▶ _What needs to be done_
Search the material below for the word "EvSettle". Copy every line where it is found.

▶ _Input data_
* * *

(** C6: a poll answer that is done and carries no video URI ends the flow
    with the error "Failed to generate video: Video generation completed, but
    no video URI was found.": the invocation is finished (no further poll, no
    fetch), no object URL is made and [generatedVideoUrl] is not set. *)
Theorem missing_result (w : World) (i : nat) (t : Task) (operation : Operation) :
  tasks w !! i = Some t ->
  phase t = AwaitPoll ->
  isDone operation = true ->
  Js.truthyOpt (videoUriOf operation) = false ->
  let w' := step env (EvSettle i (Polled (Returned operation))) w in
  error (st w') = Some ("Failed to generate video: " +:+ noUriMessage) /\
  isLoading (st w') = false /\
  tasks w' !! i = Some (setPhase Finished t) /\
  calls w' = calls w ++ [CallConsoleError (ThrownError noUriMessage)] /\
  objectUrls w' = objectUrls w /\
  generatedVideoUrl (st w') = generatedVideoUrl (st w) /\
  apiKeySelected (st w') = apiKeySelected (st w).
Proof.
  intros Ht Hp Hdone Huri w'.
  assert (Hres : resume env t (Polled (Returned operation)) = Some (Raise (ThrownError noUriMessage))).
  { unfold resume. rewrite Hp. unfold whileLoop. rewrite Hdone. cbn [negb].
    f_equal. apply afterLoop_no_uri, Huri. }
  subst w'. rewrite (step_raise _ _ _ _ _ _ Ht Hres).
  rewrite st_setTasks, st_catch.
  change (Js.includes entityNotFound (errorMessageOf (ThrownError noUriMessage))) with false.
  cbn [setTasks tasks calls objectUrls]. rewrite calls_catch, objectUrls_catch.
  repeat split. apply (lookup_insert_same _ _ _ _ Ht).
Qed.

Lemma fetch_error_not_auth (text : string) :
  Js.includes entityNotFound ("Failed to fetch video: " +:+ text) =
  Js.includes entityNotFound text.
Proof. apply (includes_skip _ _ "Failed to fetch video: "). reflexivity. Qed.

(** C7, as the code has it: a fetch answered with a response that is not OK
    ends the flow without an object URL and without [generatedVideoUrl] set.
    The error shown is "Failed to generate video: Failed to fetch video: "
    followed by the status text, and so contains it, unless the status text
    contains "Requested entity was not found": then the error is the
    invalid-key message and [apiKeySelected] becomes false. *)
Theorem fetch_not_ok (w : World) (i : nat) (t : Task) (videoResponse : FetchResponse) :
  tasks w !! i = Some t ->
  phase t = AwaitFetch ->
  ok videoResponse = false ->
  let w' := step env (EvSettle i (Fetched (Returned videoResponse))) w in
  let shown := "Failed to generate video: Failed to fetch video: " +:+ statusText videoResponse in
  (Js.includes entityNotFound (statusText videoResponse) = false ->
     error (st w') = Some shown /\
     Js.includes (statusText videoResponse) shown = true /\
     apiKeySelected (st w') = apiKeySelected (st w)) /\
  (Js.includes entityNotFound (statusText videoResponse) = true ->
     error (st w') = Some authMessage /\ apiKeySelected (st w') = Some false) /\
  isLoading (st w') = false /\
  tasks w' !! i = Some (setPhase Finished t) /\
  objectUrls w' = objectUrls w /\
  generatedVideoUrl (st w') = generatedVideoUrl (st w).
Proof.
  intros Ht Hp Hok w' shown.
  set (e := ThrownError ("Failed to fetch video: " +:+ statusText videoResponse)).
  assert (Hres : resume env t (Fetched (Returned videoResponse)) = Some (Raise e)).
  { unfold resume. rewrite Hp, Hok. reflexivity. }
  subst w'. rewrite (step_raise _ _ _ _ _ _ Ht Hres).
  rewrite st_setTasks, st_catch.
  cbn [setTasks tasks objectUrls]. rewrite objectUrls_catch.
  subst e. cbn [errorMessageOf]. rewrite fetch_error_not_auth.
  destruct (Js.includes entityNotFound (statusText videoResponse));
    (split; [intros; try discriminate|split; [intros; try discriminate|]]).
  all: repeat split; try apply (lookup_insert_same _ _ _ _ Ht).
  exact (includes_append_r "Failed to generate video: Failed to fetch video: "
           (statusText videoResponse)).
Qed.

* * *

▶ _Expected answer_
  let w' := step env (EvSettle i (Polled (Returned operation))) w in
  let w' := step env (EvSettle i (Fetched (Returned videoResponse))) w in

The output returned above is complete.